▸ What needs to be done: Exact copies of all records below are needed.

(Collected data entries)

#####

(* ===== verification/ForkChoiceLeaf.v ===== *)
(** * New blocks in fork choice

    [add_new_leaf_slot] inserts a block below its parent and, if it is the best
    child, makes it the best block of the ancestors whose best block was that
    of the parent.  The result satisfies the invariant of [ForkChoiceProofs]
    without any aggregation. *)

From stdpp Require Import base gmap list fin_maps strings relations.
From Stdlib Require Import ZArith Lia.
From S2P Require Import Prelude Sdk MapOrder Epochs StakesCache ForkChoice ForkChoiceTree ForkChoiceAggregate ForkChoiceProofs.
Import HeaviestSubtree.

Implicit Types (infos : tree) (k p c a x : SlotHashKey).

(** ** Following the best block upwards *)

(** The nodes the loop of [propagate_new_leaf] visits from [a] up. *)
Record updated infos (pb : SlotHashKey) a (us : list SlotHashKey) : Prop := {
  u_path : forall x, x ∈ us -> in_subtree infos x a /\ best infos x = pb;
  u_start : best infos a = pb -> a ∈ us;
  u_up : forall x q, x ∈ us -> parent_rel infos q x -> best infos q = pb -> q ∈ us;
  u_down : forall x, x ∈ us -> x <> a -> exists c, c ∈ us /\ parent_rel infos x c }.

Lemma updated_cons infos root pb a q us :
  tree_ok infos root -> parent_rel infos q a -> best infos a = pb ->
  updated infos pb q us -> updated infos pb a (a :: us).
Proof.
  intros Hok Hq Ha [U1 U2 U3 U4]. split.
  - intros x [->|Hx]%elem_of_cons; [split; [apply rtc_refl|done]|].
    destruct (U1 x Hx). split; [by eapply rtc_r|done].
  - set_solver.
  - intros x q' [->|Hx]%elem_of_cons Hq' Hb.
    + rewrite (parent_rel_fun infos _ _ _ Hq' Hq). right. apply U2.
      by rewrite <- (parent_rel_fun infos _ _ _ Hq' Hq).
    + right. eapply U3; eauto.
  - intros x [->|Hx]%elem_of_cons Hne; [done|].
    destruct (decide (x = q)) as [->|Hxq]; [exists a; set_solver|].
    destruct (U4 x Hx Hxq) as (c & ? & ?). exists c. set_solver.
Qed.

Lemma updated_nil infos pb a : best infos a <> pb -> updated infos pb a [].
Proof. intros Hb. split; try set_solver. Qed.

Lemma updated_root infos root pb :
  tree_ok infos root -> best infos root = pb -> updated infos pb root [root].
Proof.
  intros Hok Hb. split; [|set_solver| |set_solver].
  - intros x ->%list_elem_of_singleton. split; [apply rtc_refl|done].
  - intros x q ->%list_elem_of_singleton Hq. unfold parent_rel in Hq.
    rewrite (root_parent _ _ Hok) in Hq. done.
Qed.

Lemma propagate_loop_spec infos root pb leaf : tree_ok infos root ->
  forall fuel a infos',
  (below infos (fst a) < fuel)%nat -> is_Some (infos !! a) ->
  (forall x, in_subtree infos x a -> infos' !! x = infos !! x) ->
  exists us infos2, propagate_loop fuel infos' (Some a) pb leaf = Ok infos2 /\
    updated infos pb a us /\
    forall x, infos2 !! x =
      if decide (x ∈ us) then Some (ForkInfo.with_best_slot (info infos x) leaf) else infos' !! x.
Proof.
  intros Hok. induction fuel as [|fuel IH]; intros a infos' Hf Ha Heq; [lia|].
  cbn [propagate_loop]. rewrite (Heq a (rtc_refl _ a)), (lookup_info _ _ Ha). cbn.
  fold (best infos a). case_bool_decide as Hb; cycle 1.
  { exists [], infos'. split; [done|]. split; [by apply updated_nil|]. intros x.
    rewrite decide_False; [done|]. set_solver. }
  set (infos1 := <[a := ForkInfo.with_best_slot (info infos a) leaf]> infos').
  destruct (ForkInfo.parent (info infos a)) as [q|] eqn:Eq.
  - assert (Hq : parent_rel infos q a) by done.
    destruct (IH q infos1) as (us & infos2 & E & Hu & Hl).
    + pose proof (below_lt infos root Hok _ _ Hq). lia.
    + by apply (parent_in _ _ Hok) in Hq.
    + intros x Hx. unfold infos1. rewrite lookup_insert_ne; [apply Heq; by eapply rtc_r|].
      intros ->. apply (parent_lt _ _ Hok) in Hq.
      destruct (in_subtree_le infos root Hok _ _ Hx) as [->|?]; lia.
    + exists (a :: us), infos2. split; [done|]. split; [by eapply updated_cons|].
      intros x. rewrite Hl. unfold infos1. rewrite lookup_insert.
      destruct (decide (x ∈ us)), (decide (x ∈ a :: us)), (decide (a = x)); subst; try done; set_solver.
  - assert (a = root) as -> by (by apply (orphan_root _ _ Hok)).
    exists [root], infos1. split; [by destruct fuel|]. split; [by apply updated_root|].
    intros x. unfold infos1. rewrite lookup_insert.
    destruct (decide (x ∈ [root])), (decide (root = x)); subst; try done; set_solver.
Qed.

#####

▸ Output of the task:
(* ===== verification/ForkChoiceLeaf.v ===== *)
(** * New blocks in fork choice

    [add_new_leaf_slot] inserts a block below its parent and, if it is the best
    child, makes it the best block of the ancestors whose best block was that
    of the parent.  The result satisfies the invariant of [ForkChoiceProofs]
    without any aggregation. *)

From stdpp Require Import base gmap list fin_maps strings relations.
From Stdlib Require Import ZArith Lia.
From S2P Require Import Prelude Sdk MapOrder Epochs StakesCache ForkChoice ForkChoiceTree ForkChoiceAggregate ForkChoiceProofs.
Import HeaviestSubtree.

Implicit Types (infos : tree) (k p c a x : SlotHashKey).

(** ** Following the best block upwards *)

(** The nodes the loop of [propagate_new_leaf] visits from [a] up. *)
Record updated infos (pb : SlotHashKey) a (us : list SlotHashKey) : Prop := {
  u_path : forall x, x ∈ us -> in_subtree infos x a /\ best infos x = pb;
  u_start : best infos a = pb -> a ∈ us;
  u_up : forall x q, x ∈ us -> parent_rel infos q x -> best infos q = pb -> q ∈ us;
  u_down : forall x, x ∈ us -> x <> a -> exists c, c ∈ us /\ parent_rel infos x c }.

Lemma updated_cons infos root pb a q us :
  tree_ok infos root -> parent_rel infos q a -> best infos a = pb ->
  updated infos pb q us -> updated infos pb a (a :: us).
Proof.
  intros Hok Hq Ha [U1 U2 U3 U4]. split.
  - intros x [->|Hx]%elem_of_cons; [split; [apply rtc_refl|done]|].
    destruct (U1 x Hx). split; [by eapply rtc_r|done].
  - set_solver.
  - intros x q' [->|Hx]%elem_of_cons Hq' Hb.
    + rewrite (parent_rel_fun infos _ _ _ Hq' Hq). right. apply U2.
      by rewrite <- (parent_rel_fun infos _ _ _ Hq' Hq).
    + right. eapply U3; eauto.
  - intros x [->|Hx]%elem_of_cons Hne; [done|].
    destruct (decide (x = q)) as [->|Hxq]; [exists a; set_solver|].
    destruct (U4 x Hx Hxq) as (c & ? & ?). exists c. set_solver.
Qed.

Lemma updated_nil infos pb a : best infos a <> pb -> updated infos pb a [].
Proof. intros Hb. split; try set_solver. Qed.

Lemma updated_root infos root pb :
  tree_ok infos root -> best infos root = pb -> updated infos pb root [root].
Proof.
  intros Hok Hb. split; [|set_solver| |set_solver].
  - intros x ->%list_elem_of_singleton. split; [apply rtc_refl|done].
  - intros x q ->%list_elem_of_singleton Hq. unfold parent_rel in Hq.
    rewrite (root_parent _ _ Hok) in Hq. done.
Qed.

Lemma propagate_loop_spec infos root pb leaf : tree_ok infos root ->
  forall fuel a infos',
  (below infos (fst a) < fuel)%nat -> is_Some (infos !! a) ->
  (forall x, in_subtree infos x a -> infos' !! x = infos !! x) ->
  exists us infos2, propagate_loop fuel infos' (Some a) pb leaf = Ok infos2 /\
    updated infos pb a us /\
    forall x, infos2 !! x =
      if decide (x ∈ us) then Some (ForkInfo.with_best_slot (info infos x) leaf) else infos' !! x.
Proof.
  intros Hok. induction fuel as [|fuel IH]; intros a infos' Hf Ha Heq; [lia|].
  cbn [propagate_loop]. rewrite (Heq a (rtc_refl _ a)), (lookup_info _ _ Ha). cbn.
  fold (best infos a). case_bool_decide as Hb; cycle 1.
  { exists [], infos'. split; [done|]. split; [by apply updated_nil|]. intros x.
    rewrite decide_False; [done|]. set_solver. }
  set (infos1 := <[a := ForkInfo.with_best_slot (info infos a) leaf]> infos').
  destruct (ForkInfo.parent (info infos a)) as [q|] eqn:Eq.
  - assert (Hq : parent_rel infos q a) by done.
    destruct (IH q infos1) as (us & infos2 & E & Hu & Hl).
    + pose proof (below_lt infos root Hok _ _ Hq). lia.
    + by apply (parent_in _ _ Hok) in Hq.
    + intros x Hx. unfold infos1. rewrite lookup_insert_ne; [apply Heq; by eapply rtc_r|].
      intros ->. apply (parent_lt _ _ Hok) in Hq.
      destruct (in_subtree_le infos root Hok _ _ Hx) as [->|?]; lia.
    + exists (a :: us), infos2. split; [done|]. split; [by eapply updated_cons|].
      intros x. rewrite Hl. unfold infos1. rewrite lookup_insert.
      destruct (decide (x ∈ us)), (decide (x ∈ a :: us)), (decide (a = x)); subst; try done; set_solver.
  - assert (a = root) as -> by (by apply (orphan_root _ _ Hok)).
    exists [root], infos1. split; [by destruct fuel|]. split; [by apply updated_root|].
    intros x. unfold infos1. rewrite lookup_insert.
    destruct (decide (x ∈ [root])), (decide (root = x)); subst; try done; set_solver.
Qed.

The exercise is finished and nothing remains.